(** C10. When [proportional_stratified_sample] returns, the caller's
    dataframe object has its old columns and, besides, a column
    [col + "_stratify"] for every stratifying column, and no [group] column;
    the frame that is returned is another object, with the caller's old
    columns other than the added names, and the [group] column. *)
Theorem caller_frame_keeps_added_columns st df (cols : list string)
    (n buckets : Z) st' (out : nat) :
  proportional_stratified_sample qcut astype_str round_frac df cols n buckets
    st
  = (st', Ok out) ->
  exists f f_caller f_out,
    heap st !! df = Some f
    /\ heap st' !! df = Some f_caller
    /\ heap st' !! out = Some f_out
    /\ out <> df
    /\ (forall x, x ∈ column_names f_caller <->
          x ∈ column_names f
          \/ x ∈ map (fun col => col +:+ "_stratify") cols)
    /\ ("group" ∉ column_names f_caller)
    /\ (forall x, x ∈ column_names f_out <->
          x = "group"
          \/ (x ∈ column_names f
              /\ x ∉ map (fun col => col +:+ "_stratify") cols)).
Proof.
  unfold proportional_stratified_sample.
  intros (st1 & tcols & Hcheck & Hsplit)%bind_Ok_inv.
  destruct (stratify_and_check_Ok _ _ _ _ _ _ _ Hcheck)
    as (f & f1 & counts & Hf & Hnog & _ & -> & Hadds & Hf1 & Hv & Hmin).
  pose proof (group_not_added cols) as Hgroup.
  set (tcols := map (fun col => col +:+ "_stratify") cols) in *.
  destruct Hadds as (_ & Hlen & _ & Hdf).
  destruct (Hdf f Hf) as (f1' & Hf1' & _ & Hnames).
  rewrite Hf1 in Hf1'. injection Hf1' as <-.
  pose proof (lookup_lt_Some _ _ _ Hf1) as Hlt.
  destruct (split_into_groups_shape st1 df f1 tcols n st' out Hgroup Hf1
              Hsplit) as (g & -> & Hheap).
  exists f, f1, (drop_columns (working f1 g false) tcols).
  split_and!; [done| | |lia|done| |].
  - rewrite Hheap. by rewrite lookup_app_l.
  - rewrite Hheap, lookup_app_r by lia.
    by replace (S (length (heap st1)) - length (heap st1))%nat with 1%nat
      by lia.
  - rewrite Hnames. by intros [?|?].
  - intros x. rewrite names_drop_columns. unfold working.
    rewrite names_set_column, Hnames. split.
    + intros [[->|[?|?]] ?]; [by left|by right|done].
    + intros [->|[? ?]]; (split; [|done]); [by left|right; by left].
Qed.

End run.

(** *** A concrete run *)

(** Seven customers with an age and a city. The stand-in for [pd.qcut] puts
    an age into the bin of its tens; the stand-in for [astype(str)] names a
    bin by its number and writes a missing value as the string ["None"]; the
    stand-in for the rounding rounds the exact quotient, a tie to the even
    neighbour. *)
Definition example_qcut (l : list (cell Z)) (q : Z) : result (list (cell Z)) :=
  Ok (map (fun c => match c with CRaw x => CInt (x / 10) | c => c end) l).

Definition example_str (c : cell Z) : option string :=
  Some match c with
       | CStr s => s
       | CInt z => if z =? 0 then "bin 0" else "bin 1"
       | CRaw x => if x <? 10 then "young" else "old"
       | CNone => "None"
       end.

(** An [astype(str)] that leaves a missing value missing. *)
Definition example_str_na (c : cell Z) : option string :=
  match c with
  | CNone => None
  | _ => example_str c
  end.

Definition round_half_even (len k : Z) : Z :=
  let q := len / k in
  let r := len mod k in
  if 2 * r <? k then q
  else if k <? 2 * r then q + 1
  else if Z.even q then q else q + 1.

Definition example_round (len : nat) (k : Z) : nat :=
  Z.to_nat (round_half_even (Z.of_nat len) k).

Lemma example_round_neighbour (N : nat) (n : Z) :
  rounds_to_neighbour N n example_round.
Proof.
  intros len k _ [Hk _]. unfold example_round, round_half_even.
  set (a := Z.of_nat len). assert (0 <= a) as Ha by (unfold a; lia).
  pose proof (Z.div_mod a k ltac:(lia)) as Hd.
  pose proof (Z.mod_pos_bound a k ltac:(lia)) as Hm.
  assert (0 <= a / k) as Hq by (apply Z.div_pos; lia).
  assert (a / k <= (a + k - 1) / k) as Hmono
    by (apply Z.div_le_mono; lia).
  assert (0 < a mod k -> a / k + 1 <= (a + k - 1) / k) as Hceil.
  { intros Hr. apply Z.div_le_lower_bound; lia. }
  destruct (Z.ltb_spec (2 * (a mod k)) k); [lia|].
  destruct (Z.ltb_spec k (2 * (a mod k))); [lia|].
  destruct (Z.even (a / k)); lia.
Qed.

Definition example_df : DataFrame Z :=
  Frame 7
    [("age", Column true (map CRaw [1; 12; 3; 14; 5; 16; 7]));
     ("city", Column false (map CStr ["a"; "b"; "a"; "b"; "a"; "b"; "a"]))].

Definition example_state : state Z :=
  State [example_df] [3; 1; 4; 1; 5; 9; 2; 6]%nat.
(** *** The product with its two sides exchanged *)
Definition swap_sides (product : ProductSpec.t) : ProductSpec.t :=
  {| ProductSpec.name := ProductSpec.name product;
     ProductSpec.order_quantity_pcs := ProductSpec.order_quantity_pcs product;
     ProductSpec.pcs_per_carton := ProductSpec.pcs_per_carton product;
     ProductSpec.carton_length_cm := ProductSpec.carton_width_cm product;
     ProductSpec.carton_width_cm := ProductSpec.carton_length_cm product;
     ProductSpec.carton_height_cm := ProductSpec.carton_height_cm product |}.

(** *** The plan of a product

    [planned pallet limit product plan]: [plan] is what the loop over the
    products makes of [product]: the orientation that [_best_orientation]
    selects, [floor(limit / carton height)] layers, their product as the
    cartons per pallet, and the quotient and the remainder of the cartons
    required by it. *)
Definition planned (pallet : PalletSpec.t) (limit : float)
  (product : ProductSpec.t) (plan : ProductPlan.t) : Prop :=
  ProductPlan.product plan = product /\
  _best_orientation product pallet = Ok (ProductPlan.orientation plan) /\
  (q <- float_truediv limit (ProductSpec.carton_height_cm product) ;;
   math_floor q) = Ok (ProductPlan.layers_per_pallet plan) /\
  ProductPlan.cartons_per_pallet plan
  = OrientationPlan.cartons_per_layer (ProductPlan.orientation plan)
    * ProductPlan.layers_per_pallet plan /\
  0 < ProductPlan.layers_per_pallet plan /\
  0 < ProductPlan.cartons_per_pallet plan /\
  exists cartons_required,
    ProductSpec.cartons_required product = Ok cartons_required /\
    ProductPlan.full_pallets plan
    = cartons_required / ProductPlan.cartons_per_pallet plan /\
    ProductPlan.remainder_cartons plan
    = cartons_required mod ProductPlan.cartons_per_pallet plan.

(** *** The entries of the pallet list

    What a pallet detail says apart from its heights, and the entries that
    the loop over the products emits for a plan: one for its full pallets
    unless there is none, and, in dedicated mode, one for its remainder
    unless there is none. *)
Definition detail_summary (detail : PalletDetail.t)
  : string * Z * list (string * Z) :=
  (PalletDetail.label detail, PalletDetail.count detail,
   PalletDetail.cartons_by_product detail).

Definition full_entry (plan : ProductPlan.t)
  : list (string * Z * list (string * Z)) :=
  let name := ProductSpec.name (ProductPlan.product plan) in
  if ProductPlan.full_pallets plan =? 0 then []
  else [ ((name ++ " full pallet")%string, ProductPlan.full_pallets plan,
          [(name, ProductPlan.cartons_per_pallet plan)]) ].

Definition remainder_entry (plan : ProductPlan.t)
  : list (string * Z * list (string * Z)) :=
  let name := ProductSpec.name (ProductPlan.product plan) in
  if ProductPlan.remainder_cartons plan =? 0 then []
  else [ ((name ++ " remainder pallet")%string, 1,
          [(name, ProductPlan.remainder_cartons plan)]) ].

(** The number of pallets of a plan in dedicated mode. *)
Definition dedicated_pallets (plan : ProductPlan.t) : Z :=
  ProductPlan.full_pallets plan
  + (if ProductPlan.remainder_cartons plan =? 0 then 0 else 1).

(** *** Cartons by product name *)

Definition named (name : string) (layer : Layer.t) : bool :=
  String.eqb (Layer.product_name layer) name.

(** The cartons of the product [name] among fragments, on the pallets of a
    detail, on all pallets, and in the plans. *)
Definition layers_cartons_of (name : string) (layers : list Layer.t) : Z :=
  layers_cartons (filter (named name) layers).

Definition detail_cartons_of (name : string) (detail : PalletDetail.t) : Z :=
  PalletDetail.count detail
  * dict_get (PalletDetail.cartons_by_product detail) name 0.

Definition pallets_cartons_of (name : string) (details : list PalletDetail.t)
  : Z :=
  sum_Z (map (detail_cartons_of name) details).

Definition plan_cartons_of (name : string) (plan : ProductPlan.t) : Z :=
  if String.eqb (ProductSpec.name (ProductPlan.product plan)) name
  then ProductPlan.full_pallets plan * ProductPlan.cartons_per_pallet plan
       + ProductPlan.remainder_cartons plan
  else 0.

Definition plans_cartons_of (name : string) (plans : list ProductPlan.t) : Z :=
  sum_Z (map (plan_cartons_of name) plans).

(** *** The volume of the goods

    [cartons_required * carton_volume_cbm] summed over the plans, from
    [acc] and in order. *)
Fixpoint goods_volume (plans : list ProductPlan.t) (acc : float)
  : result float :=
  match plans with
  | [] => Ok acc
  | plan :: plans' =>
      cartons_required <-
        ProductSpec.cartons_required (ProductPlan.product plan) ;;
      volume <- int_mul_float cartons_required
                  (ProductSpec.carton_volume_cbm (ProductPlan.product plan)) ;;
      goods_volume plans' (acc + volume)%float
  end.

(** *** The exceptions of the engine *)

(** The exceptions that a failed lookup or conversion of untyped input
    raises and that the loaders are there to convert. *)
Definition lookup_exception (e : exn) : bool :=
  match e with
  | KeyError | TypeError | AttributeError => true
  | _ => false
  end.

Definition is_attribute_error (e : exn) : bool :=
  match e with
  | AttributeError => true
  | _ => false
  end.

(** [r] does not fail with an exception of the class [bad]. *)
Definition never_raises {A : Type} (bad : exn -> bool) (r : result A) : Prop :=
  forall e, r = Raise e -> bad e = false.

(** * Proofs *)

#[local] Arguments Z.mul : simpl never.
#[local] Arguments Z.add : simpl never.
#[local] Arguments Z.sub : simpl never.
#[local] Arguments Z.pow : simpl never.
#[local] Arguments Z.div : simpl never.
#[local] Arguments Z.modulo : simpl never.

(** ** Binary64 arithmetic *)

Lemma fexp64 e : fexp prec emax e = Z.max (e - 53) (-1074).
Proof. reflexivity. Qed.

Lemma digits2_pos_size p : digits2_pos p = Pos.size p.
Proof. induction p; simpl; congruence. Qed.

Lemma Zdigits2_log2 m : 0 < m -> Zdigits2 m = Z.log2 m + 1.
Proof.
  destruct m as [|p|p]; try lia. intros _. simpl.
  rewrite digits2_pos_size.
  destruct p; simpl; try rewrite Pos2Z.inj_succ; try reflexivity.
Qed.

Lemma Zdigits2_bounds m :
  0 < m -> 2 ^ (Zdigits2 m - 1) <= m < 2 ^ Zdigits2 m.
Proof.
  intros Hm. rewrite (Zdigits2_log2 m Hm).
  replace (Z.log2 m + 1 - 1) with (Z.log2 m) by lia.
  replace (Z.log2 m + 1) with (Z.succ (Z.log2 m)) by lia.
  apply Z.log2_spec; assumption.
Qed.

Lemma Zdigits2_nonneg m : 0 <= Zdigits2 m.
Proof. destruct m; simpl; lia. Qed.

▶ _EXERCISE REQUIREMENTS_
Beginning with the very first line of the records above, please retype each line through the one that has "pose proof (group_not_added", and add nothing.

▶ _SOLUTION TO THIS EXERCISE_
(** C10. When [proportional_stratified_sample] returns, the caller's
    dataframe object has its old columns and, besides, a column
    [col + "_stratify"] for every stratifying column, and no [group] column;
    the frame that is returned is another object, with the caller's old
    columns other than the added names, and the [group] column. *)
Theorem caller_frame_keeps_added_columns st df (cols : list string)
    (n buckets : Z) st' (out : nat) :
  proportional_stratified_sample qcut astype_str round_frac df cols n buckets
    st
  = (st', Ok out) ->
  exists f f_caller f_out,
    heap st !! df = Some f
    /\ heap st' !! df = Some f_caller
    /\ heap st' !! out = Some f_out
    /\ out <> df
    /\ (forall x, x ∈ column_names f_caller <->
          x ∈ column_names f
          \/ x ∈ map (fun col => col +:+ "_stratify") cols)
    /\ ("group" ∉ column_names f_caller)
    /\ (forall x, x ∈ column_names f_out <->
          x = "group"
          \/ (x ∈ column_names f
              /\ x ∉ map (fun col => col +:+ "_stratify") cols)).
Proof.
  unfold proportional_stratified_sample.
  intros (st1 & tcols & Hcheck & Hsplit)%bind_Ok_inv.
  destruct (stratify_and_check_Ok _ _ _ _ _ _ _ Hcheck)
    as (f & f1 & counts & Hf & Hnog & _ & -> & Hadds & Hf1 & Hv & Hmin).
  pose proof (group_not_added cols) as Hgroup.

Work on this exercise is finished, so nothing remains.